The official cause of PMS is unknown, however, there appear to be links between PMS and changes in sex hormone activities as well as serotonin levels. It is a known thing that estrogen and progesterone play a significant role in multiple aspects of neurological function especially in parts of the brain responsible for PMS symptoms. Serotonin levels can also play a role in the development of many of these symptoms which is why many doctors prescribe anti-depressants to patients with this condition.
Certain people may be more prone to experiencing PMS depending on certain risk factors such as:
– History of anxiety, depression, bipolar disorder, or schizophrenia
– Family history of PMS
– Family history of depression
– History of physical or emotional trauma
– Substance abuse
PMS treatment often involves anti-depressants (SSRIs), however, it is important to keep in mind that these drugs often have serious and unwanted side-effects such as personality changes, sexual dysfunction, insomnia, diarrhea, and other gastrointestinal complaints. The better option is to use clinically-proven natural alternatives that tend to have little or no side-effects while offering the same benefits. One of the most popular alternatives to anti-depressants is St. John’s Wort – This is due to the fact that this herb has been used extensively in clinical research.
The following have been proven effective for treating PMS in clinical trials:
I strongly recommend using these remedies under the supervision of a holistic/Ayurvedic doctor and to make sure that you do not ever take these along with pharmaceutical drugs (unless advised by your doctor).

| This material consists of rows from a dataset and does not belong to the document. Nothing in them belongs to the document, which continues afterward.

(** [ProcessOutcome::Succeeded]. *)
Definition publish_build (exit_code : Z) (logs : string) : btask unit :=
  progress job 80 "inspecting" "Inspecting build output" ;;?
  inspected ← observe wi_output;
  match inspected with
  | Err e =>
      fail_admitted "output_validation_failed" logs ("build output validation failed: " +:+ safe_error e)
        (Some exit_code)
  | Ok info =>
      if bc_max_artifact_size_bytes (wc_build config) <? i64_as_u64 (no_output_size_bytes info) then
        finish job "failed" logs "build output exceeded max_artifact_size_bytes"
          (no_output_path info) (no_output_sha256 info) (no_output_size_bytes info) (Some exit_code)
          (admitted_metadata "artifact_too_large")
      else
        inventory ←? look wi_software_inventory;
        progress job 90 "exporting" "Exporting closure to Nest cache" ;;?
        exported ← observe wi_exported;
        match exported with
        | Err e =>
            finish job "failed" logs ("cache export failed: " +:+ safe_error e)
              (no_output_path info) (no_output_sha256 info) (no_output_size_bytes info) (Some exit_code)
              (admitted_metadata "cache_export_failed")
        | Ok cached =>
            peaks ←? look wi_peaks;
            let cached := with_metadata (merge_build_metadata (ca_metadata cached)
              (success_result_metadata peaks job (at_target admitted) spec inventory nixpkgs_nar_hash)) cached in
            progress job 96 "publishing" "Publishing cache artifact metadata" ;;?
            record_cached_artifact job (bs_artifact_type spec) cached ;;?
            finish job "succeeded" logs "" (no_output_path info) (no_output_sha256 info)
              (no_output_size_bytes info) (Some exit_code)
              (λ peaks, success_result_metadata peaks job (at_target admitted) spec inventory nixpkgs_nar_hash)
        end
  end.

Definition execute_build : btask unit :=
  fallible (observe wi_command) ;;?
  cleared ←? (if bs_allow_source_builds spec then Ret (Ok true) else check_source_policy);
  if negb cleared then Ret (Ok tt) else
  progress job 25 "building" "Building NixOS closure" ;;?
  oom_kills_before ←? look wi_oom_kills;
  outcome ←? run_nix_build;
  oom_kills_after ←? look wi_oom_kills;
  logs ←? look wi_log;
  match outcome with
  | Succeeded exit_code => publish_build exit_code logs
  | Failed exit_code =>
      let '(error_kind, error) := classify_nix_build_failure logs (oom_kills_before <? oom_kills_after) in
      fail_admitted error_kind logs error (Some exit_code)
  | Cancelled =>
      finish job "cancelled" logs "build cancelled by Tiaris" "" "" 0 None (admitted_metadata "cancelled")
  | TimedOut => fail_admitted "build_timeout" logs "build exceeded configured timeout" None
  end.

Definition capacity_error (capacity : BuildCapacity) : option (string * string) :=
  let c := wc_build config in
  if negb (capacity_meets_minimum (cap_memory_bytes capacity) (bc_minimum_memory_bytes c)) then
    Some ("insufficient_memory",
          "Nest requires at least " +:+ show (bc_minimum_memory_bytes c)
          +:+ " bytes of memory for Build/Cache; detected " +:+ show (cap_memory_bytes capacity) +:+ " bytes")
  else if negb (capacity_meets_minimum (cap_swap_bytes capacity) (bc_minimum_swap_bytes c)) then
    Some ("insufficient_swap",
          "Nest requires at least " +:+ show (bc_minimum_swap_bytes c)
          +:+ " bytes of emergency swap for Build/Cache; detected " +:+ show (cap_swap_bytes capacity)
          +:+ " bytes")
  else None.

(** From the admission on. *)
Definition execute_admitted : btask unit :=
  progress job 12 "preparing" "Checking builder capacity and preparing inputs" ;;?
  headroom ← observe wi_headroom;
  match headroom with
  | Err e => fail_admitted "insufficient_disk_space" "" (safe_error e) None
  | Ok _ =>
      capacity ← read_input (λ i, build_capacity (wi_capacity i));
      match capacity with
      | Err Crashed => Ret (Err Crashed)
      | Err (Refused e) =>
          fail_admitted "capacity_check_failed" ""
            ("could not inspect Nest memory capacity: " +:+ safe_error e) None
      | Ok capacity =>
          match capacity_error capacity with
          | Some (error_kind, error) => fail_admitted error_kind "" error None
          | None =>
              daemon ← observe wi_daemon;
              match daemon with
              | Err e =>
                  fail_admitted "nix_daemon_unavailable" "" ("Nix daemon is unavailable: " +:+ safe_error e) None
              | Ok _ =>
                  match bs_closure_source spec with
                  | Some source => execute_replica_copy source
                  | None => execute_build
                  end
              end
          end
      end
  end.
End Job.

(** A job that was not admitted. *)
Definition fail_unadmitted (job : BuildJob) (kind error : string) : btask unit :=
  finish job "failed" "" error "" "" 0 None (λ peaks, build_result_metadata peaks job None (Some kind)).

(** [software_updates::ready_commit], whose answer is logged. *)
Definition ready_answer (job : BuildJob) (commit : string) : btask (option ReadyCommit) :=
  atomic (λ i w, (Ok (wi_ready i commit), log (ReadyAnswered (id_of job) commit (wi_ready i commit)) w)).

Definition execute_claimed_job (job : BuildJob) : btask unit :=
  match validate_build_spec (wc_build config) job with
  | Err Crashed => Ret (Err Crashed)
  | Err (Refused e) => fail_unadmitted job "invalid_build_spec" ("invalid build spec: " +:+ safe_error e)
  | Ok spec =>
      progress job 8 "validating" "Build spec validated" ;;?
      detected ←? match bs_build_input spec, bs_nixpkgs_commit spec with
                  | Some _, Some commit => ready_answer job commit
                  | _, _ => Ret (Ok None)
                  end;
      match admit_build_target (wc_build config) spec (rdy_commit <$> detected) with
      | Err Crashed => Ret (Err Crashed)
      | Err (Refused e) =>
          fail_unadmitted job "target_not_allowed" ("build target is not allowed: " +:+ safe_error e)
      | Ok admitted => execute_admitted job spec admitted detected
      end
  end.

(** ** The loop *)

Definition RECOVERY_REASON : string :=
  "Nest stopped the build safely after an internal worker error; retry the build.".

(** [(2 << (failures - 1).min(5)).min(60)], [(5 << (failures - 1).min(5)).min(120)]. *)
Definition recovery_delay (failures : Z) : Z := Z.min (Z.shiftl 2 (Z.min (sat_sub failures 1) 5)) 60.
Definition claim_delay (failures : Z) : Z := Z.min (Z.shiftl 5 (Z.min (sat_sub failures 1) 5)) 120.
Definition pause (seconds : Z) : btask unit := note (Slept seconds).

(** Until the statement succeeds; [false]: it still fails after [rounds] attempts. *)
Fixpoint recover_failed_job_execution (rounds : nat) (failures id : Z) : btask bool :=
  match rounds with
  | O => Ret (Ok false)
  | S rounds =>
      r ← atomic (λ i w, if wi_db_fails i then (Err db_error, w) else
            let '(recovered, d) := fail_running_build_job_after_worker_error id RECOVERY_REASON
                                     (wi_now i) (bw_jobs w) in
            (Ok recovered, log (RecoveredJob id) (set_job_table d w)));
      match r with
      | Ok _ => Ret (Ok true)
      | Err _ =>
          let failures := sat_add u32_max failures 1 in
          pause (recovery_delay failures) ;;?
          recover_failed_job_execution rounds failures id
      end
  end.

(** [claim_next_build_job]; a row that was claimed and cannot be read is logged. *)
Definition claim : btask (option BuildJob) :=
  atomic (λ i w, if wi_db_fails i then (Err db_error, w) else
    let '(r, d) := claim_next_build_job (wi_now i) (bw_jobs w) in
    let w' := set_job_table d w in
    match r with
    | Ok (Some job) => (Ok (Some job), log (Claimed job) w')
    | Ok None => (Ok None, w')
    | Err _ => (refuse "database",
                match (claim_statement (wi_now i) (bw_jobs w)).1 with
                | Some row => log (Unreadable (job_id row)) w'
                | None => w'
                end)
    end).

(** One turn of [worker_loop]: the number of failed claims before and after, or
    [None] when the worker goes on no more (it panicked, or still recovers). *)
Definition worker_turn (recovery_rounds : nat) (claim_failures : Z) : prog WorkInput BuildWorld (option Z) :=
  lease ← read_input wi_lease;
  if negb lease then pause 5 ≫= λ _, Ret (Some claim_failures) else
  memory ← read_input wi_memory;
  if negb memory then pause 2 ≫= λ _, Ret (Some claim_failures) else
  claimed ← claim;
  match claimed with
  | Ok (Some job) =>
      executed ← execute_claimed_job job;
      recovered ← match executed with
                  | Ok _ => Ret (Ok true)
                  | Err Crashed => Ret (Ok false)
                  | Err (Refused _) => recover_failed_job_execution recovery_rounds 0 (id_of job)
                  end;
      match recovered with
      | Ok true => note (TurnEnded (id_of job)) ≫= λ _, Ret (Some 0)
      | _ => Ret None
      end
  | Ok None => pause 2 ≫= λ _, Ret (Some 0)
  | Err _ =>
      let claim_failures := sat_add u32_max claim_failures 1 in
      pause (claim_delay claim_failures) ≫= λ _, Ret (Some claim_failures)
  end.

Fixpoint worker_loop (turns recovery_rounds : nat) (claim_failures : Z) : prog WorkInput BuildWorld unit :=
  match turns with
  | O => Ret tt
  | S turns =>
      next ← worker_turn recovery_rounds claim_failures;
      match next with
      | Some claim_failures => worker_loop turns recovery_rounds claim_failures
      | None => Ret tt
      end
  end.

(** [spawn]: what was running is failed before a worker starts; an error is only a
    warning. *)
Definition recover_at_start (fails : bool) (now : string) (w : BuildWorld) : BuildWorld :=
  if fails then w else
  set_job_table (recover_running_build_jobs
    "Nest restarted while this build was running; mark failed for explicit retry." now (bw_jobs w)).2 w.

(** ** What else changes the queue *)

Inductive QueueOp :=
| Create (r : CreateBuildJobRequest)
| Upsert (managed : string) (r : CreateBuildJobRequest)
| Reject (managed artifact : string) (target system : option string) (revision hash reason : string)
| CancelOne (id : Z)
| CancelManaged (ids : list string).

(** One operation of a request or a synchronization. *)
Definition queue_change (op : QueueOp) (now : string) (d : JobDb) : JobDb :=
  match op with
  | Create r => (create_build_job r now d).2
  | Upsert managed r => (upsert_managed_build_job managed r now d).2
  | Reject managed artifact target system revision hash reason =>
      (record_rejected_managed_build_job managed artifact target system revision hash reason now d).2
  | CancelOne id => cancel_statement id now d
  | CancelManaged ids => (cancel_managed_build_jobs ids now 0 d).2
  end.
Definition queue_task (op : QueueOp) : prog WorkInput BuildWorld unit :=
  jobs_query (λ now d, (tt, queue_change op now d)) ≫= λ _, Ret tt.

End Worker.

Long term PMS relief comes from both remedies such as those mentioned above as well as diet. Nutrition has to be determined based on specific symptoms being experienced and potential mechanisms behind them. However, some general interventions can be used to keep hormones in balance (in otherwise healthy individuals).
Fats & Cruciferous Vegetables
In my experience, the key to balancing one’s hormone lies in a good balance of healthy fats/cholesterol and cruciferous vegetables. Fats and cholesterol provide the building blocks for hormones while cruciferous vegetables help keep the estrogen under control. The key constituent in cruciferous vegetables is known as indole-3-carbinol (ID3). This substance converts to an enzyme known as Diindolylmethane (DIM) which works with the liver to remove excess estrogen. This should be avoided in patients with high levels of testosterone and low levels of estrogen – again, consult a doctor to get the specific dietary guidelines required for your specific condition.
B-Vitamins & Amino Acids
For maintaining and improving serotonin levels, it is crucial to get a good amount of B-vitamins and amino acids in your diet. Both of these can be found in animal products such as eggs and meat. The key nutrient for serotonin is an amino acid known as “Tryptophan”. In some cases, a practitioner may recommend you supplement this nutrient, however, I strongly advise against combining Tryptophan with herbs like St. John’s Wort (unless advised by your doctor) as too much serotonin can result in adverse symptoms.
Nutrition for PMS is a subjective topic as symptomatic management is usually part of the goal. For example, mood swings, cramps, and sleeplessness may be reduced with magnesium. When preparing to see a practitioner, make a list of symptoms that you experience and discuss each of them with him/her. You may find that a simple adjustment in diet or the addition of a nutritional supplement may go a long way in relieving your symptoms.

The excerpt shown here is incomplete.